**Entries supplied**.
╔══
(** * autofix.js: applying ShellCheck fixes to a text

    A shallow embedding of [src/autofix.js] and the properties of its
    prefix-sum tree, line index, tab-stop translation, conflict check and
    renderer.

    Conventions of the embedding.
    - JS numbers that the code uses as offsets, lines, columns and
      precedences are integers and are modelled by [Z].
    - A JS string is the list of its code units ([str]); [len] is [.length].
    - A function that can raise returns a [result]; a method that mutates
      [this] returns the new session next to its outcome.
    - [Array.prototype.sort] is stable (ECMAScript 2019); with a fixed
      comparator every stable sort computes the same array, which
      [Js.sort] computes by insertion. *)

From Stdlib Require Import ZArith List Bool Ascii String Lia Permutation Sorted.
Import ListNotations.
Open Scope Z_scope.

(* ================================================================= *)
(** ** JavaScript strings, arrays and exceptions *)

Module Js.

Definition str := list ascii.

Definition len (s : str) : Z := Z.of_nat (List.length s).

Definition lit (s : string) : str := list_ascii_of_string s.

(** [ToIntegerOrInfinity] followed by the clamping of [substring]. *)
Definition clamp (n x : Z) : Z := Z.max 0 (Z.min x n).

(** [s.substring(a, b)]: both ends clamped to [0, s.length], swapped
    when out of order. *)
Definition substring (s : str) (a b : Z) : str :=
  let a' := clamp (len s) a in
  let b' := clamp (len s) b in
  let lo := Z.min a' b' in
  let hi := Z.max a' b' in
  firstn (Z.to_nat (hi - lo)) (skipn (Z.to_nat lo) s).
(** * Verification of the ASTM / HL7 framing code of the lab-middleware.

    Bytes are modelled as [ascii] (eight bits each) and byte buffers as
    [list ascii]; Rust [&str] values are modelled as [string], whose bytes
    are [list_ascii_of_string]. *)

From Stdlib Require Import Ascii String List Arith NArith ZArith Lia Bool.
Import ListNotations.
Open Scope list_scope.

(** ** Generic helpers mirroring the Rust standard library *)
Module Std.

Definition byte := ascii.
Definition bytes := list ascii.

(** [Iterator::position] *)
Fixpoint position {A} (p : A -> bool) (l : list A) : option nat :=
  match l with
  | [] => None
  | x :: r => if p x then Some 0 else option_map S (position p r)
  end.

(** [slice[a..b]] for [a <= b <= len]. *)
Definition slice {A} (l : list A) (a b : nat) : list A :=
  firstn (b - a) (skipn a l).

(** [u8] addition with wrap-around (release build semantics). *)
Definition u8_of_nat (n : nat) : byte := ascii_of_nat (n mod 256).

Definition byte_eqb (a b : byte) : bool := Ascii.eqb a b.

(** [utf8_char_width]: the length of the UTF-8 sequence that a lead byte
    starts, 0 for a byte that starts none. *)
Definition utf8_char_width (b : byte) : nat :=
  let n := nat_of_ascii b in
  if n <? 128 then 1
  else if (194 <=? n) && (n <=? 223) then 2
  else if (224 <=? n) && (n <=? 239) then 3
  else if (240 <=? n) && (n <=? 244) then 4
  else 0.

(** A continuation byte ([b as i8 < -64]). *)
Definition is_cont (b : byte) : bool :=
  let n := nat_of_ascii b in (128 <=? n) && (n <=? 191).

(** The second bytes allowed after a three- or four-byte lead byte. *)
Definition second_ok (lead b : byte) : bool :=
  let x := nat_of_ascii lead in
  let y := nat_of_ascii b in
  if x =? 224 then (160 <=? y) && (y <=? 191)
  else if x =? 237 then (128 <=? y) && (y <=? 159)
  else if x =? 240 then (144 <=? y) && (y <=? 191)
  else if x =? 244 then (128 <=? y) && (y <=? 143)
  else (128 <=? y) && (y <=? 191).

(** U+FFFD REPLACEMENT CHARACTER, encoded. *)
Definition REPLACEMENT : bytes := ["239"; "191"; "189"]%char.

(** The decoding loop of [Utf8Chunks] as [String::from_utf8_lossy] uses
    it: a valid sequence is copied, and each maximal prefix of an invalid
    one (the bytes consumed before the check that fails) becomes one
    U+FFFD. *)
Fixpoint utf8_lossy (l : bytes) : bytes :=
  match l with
  | [] => []
  | a :: r =>
      match utf8_char_width a with
      | 1 => a :: utf8_lossy r
      | 2 =>
          match r with
          | b :: r2 => if is_cont b then a :: b :: utf8_lossy r2
                       else REPLACEMENT ++ utf8_lossy r
          | [] => REPLACEMENT
          end
      | 3 =>
          match r with
          | b :: r2 =>
              if second_ok a b then
                match r2 with
                | c :: r3 => if is_cont c then a :: b :: c :: utf8_lossy r3
                             else REPLACEMENT ++ utf8_lossy r2
                | [] => REPLACEMENT
                end
              else REPLACEMENT ++ utf8_lossy r
          | [] => REPLACEMENT
          end
      | 4 =>
          match r with
          | b :: r2 =>
              if second_ok a b then
                match r2 with
                | c :: r3 =>
                    if is_cont c then
                      match r3 with
                      | d :: r4 => if is_cont d then a :: b :: c :: d :: utf8_lossy r4
                                   else REPLACEMENT ++ utf8_lossy r3
                      | [] => REPLACEMENT
                      end
                    else REPLACEMENT ++ utf8_lossy r2
                | [] => REPLACEMENT
                end
              else REPLACEMENT ++ utf8_lossy r
          | [] => REPLACEMENT
          end
      | _ => REPLACEMENT ++ utf8_lossy r
      end
  end.

(** [String::from_utf8_lossy] *)
Definition from_utf8_lossy (l : bytes) : string := string_of_list_ascii (utf8_lossy l).

End Std.

Import Std.

(** ** ASTM wire constants ([protocol/astm/constants.rs]) *)
Module Constants.
Definition STX : ascii := "002".
Definition ETX : ascii := "003".
Definition EOT : ascii := "004".
Definition ENQ : ascii := "005".
Definition ACK : ascii := "006".
Definition NAK : ascii := "021".
Definition ETB : ascii := "023".
Definition CR : ascii := "013".
Definition LF : ascii := "010".
End Constants.
(** * ipfs-pack-core: a shallow embedding of [packages/ipfs-pack-core/src/index.ts]

    The development follows the source file top to bottom:
    - [Text]      string primitives of the JavaScript runtime the code calls
                  ([includes], [endsWith], [toLowerCase], [replace]);
    - [JsObject]  plain objects used as string-keyed records ([fileCids]);
    - [Json]      [JSON.stringify (v, null, 2)];
    - [Fs]        the output directory as a tree, with [readdirSync] order;
    - [MemoryBlockstore] and [Core]  the block store and the exported
                  functions [packDirectoryToCar], [computeDirectoryManifest],
                  [stampIndexWithRootCID] and [writeIpfsAddressedHtml];
    - [Reference] stand-ins for the imported libraries and example
                  directories, used to run the functions;
    - [Spec]      the vocabulary of the specification;
    - the properties of the specification, stated on those definitions.

    Conventions.  A JavaScript string is a [string] holding its UTF-8 bytes.
    The stamper, which writes back to the file it read, reads through
    [Text.utf8], the decoding of ['utf8'] with its replacement characters;
    the pages and the manifest the rewriter reads are assumed to be valid
    UTF-8, so that their text is their bytes.  A CID is represented by its
    string form, as the code itself does as soon as it has called
    [toString]; the importer is run with [cidVersion: 1], so the raw and the
    v1 string forms agree.  The CAR is written through a stream the packer
    does not wait for: [Core.createWriteStream] gives the part of it that
    has reached the directory when the packer returns. *)

From Stdlib Require Import Bool Arith NArith List Lia.
From Stdlib Require Import Sorting.Permutation Sorting.Sorted.
From Stdlib Require Import Strings.Ascii Strings.String Numbers.DecimalString.
Import ListNotations.
Open Scope string_scope.

Set Implicit Arguments.
Set Warnings "-register-all".

(* ================================================================= *)
(** ** String primitives *)

Module Text.

(** The double quote and the line feed, which a string literal of this
    file cannot hold. *)
Definition dq : string := String (ascii_of_N 34) "".
Definition nl : string := String (ascii_of_N 10) "".

(** [String.prototype.startsWith], on bytes. *)
Definition starts_with (p s : string) : bool := String.prefix p s.

(** [s.slice(n)]. *)
Fixpoint drop (n : nat) (s : string) : string :=
  match n, s with
  | O, _ => s
  | S _, EmptyString => EmptyString
  | S k, String _ t => drop k t
  end.

(** [String.prototype.includes]. *)
Fixpoint includes (needle hay : string) : bool :=
  starts_with needle hay ||
  match hay with
  | EmptyString => false
  | String _ t => includes needle t
  end.

(** [String.prototype.endsWith]. *)
Fixpoint ends_with (suffix s : string) : bool :=
  (s =? suffix) ||
  match s with
  | EmptyString => false
  | String _ t => ends_with suffix t
  end.

(** [s.slice(0, s.length - n)]. *)
Definition drop_last (n : nat) (s : string) : string :=
  substring 0 (length s - n) s.

Definition lower_ascii (c : ascii) : ascii :=
  let n := nat_of_ascii c in
  if ((65 <=? n) && (n <=? 90))%nat then ascii_of_nat (n + 32) else c.

(** [String.prototype.toLowerCase].  Only ASCII letters are mapped: no
    character outside ASCII lower-cases to one of the letters of the
    literals the code compares the result with. *)
Fixpoint to_lower (s : string) : string :=
  match s with
  | EmptyString => EmptyString
  | String c t => String (lower_ascii c) (to_lower t)
  end.

(** The first occurrence of [pat] in [s], as the text before it and the text
    after it. *)
Fixpoint split_first (pat s : string) : option (string * string) :=
  if starts_with pat s then Some (EmptyString, drop (length pat) s)
  else match s with
       | EmptyString => None
       | String c t =>
           match split_first pat t with
           | Some (before, after) => Some (String c before, after)
           | None => None
           end
       end.

(** [GetSubstitution] of ECMA-262 for a string pattern (no capture groups):
    [$$] is a dollar, [$&] the matched text, [$`] the text before the match,
    [$'] the text after it; any other character, a [$] followed by anything
    else included, stands for itself. *)
Fixpoint get_substitution (matched before after repl : string) : string :=
  match repl with
  | EmptyString => EmptyString
  | String c t =>
      if (c =? "$")%char then
        match t with
        | String d u =>
            if (d =? "$")%char then
              String "$" (get_substitution matched before after u)
            else if (d =? "&")%char then
              matched ++ get_substitution matched before after u
            else if (d =? "`")%char then
              before ++ get_substitution matched before after u
            else if (d =? "'")%char then
              after ++ get_substitution matched before after u
            else String c (get_substitution matched before after t)
        | EmptyString => String c EmptyString
        end
      else String c (get_substitution matched before after t)
  end.

(** [s.replace(pat, repl)] with a string pattern: the first occurrence only,
    the replacement text expanded by [get_substitution]. *)
Definition replace (pat repl s : string) : string :=
  match split_first pat s with
  | Some (before, after) =>
      before ++ get_substitution pat before after repl ++ after
  | None => s
  end.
╚══
**What this task involves**.
A word-for-word copy of the lines above from the one with "Definition dq : string" through the one with "(** [String.prototype.includes]. *)", inclusive, is the only output wanted.

**Output of the exercise**.
Definition dq : string := String (ascii_of_N 34) "".
Definition nl : string := String (ascii_of_N 10) "".

(** [String.prototype.startsWith], on bytes. *)
Definition starts_with (p s : string) : bool := String.prefix p s.

(** [s.slice(n)]. *)
Fixpoint drop (n : nat) (s : string) : string :=
  match n, s with
  | O, _ => s
  | S _, EmptyString => EmptyString
  | S k, String _ t => drop k t
  end.

(** [String.prototype.includes]. *)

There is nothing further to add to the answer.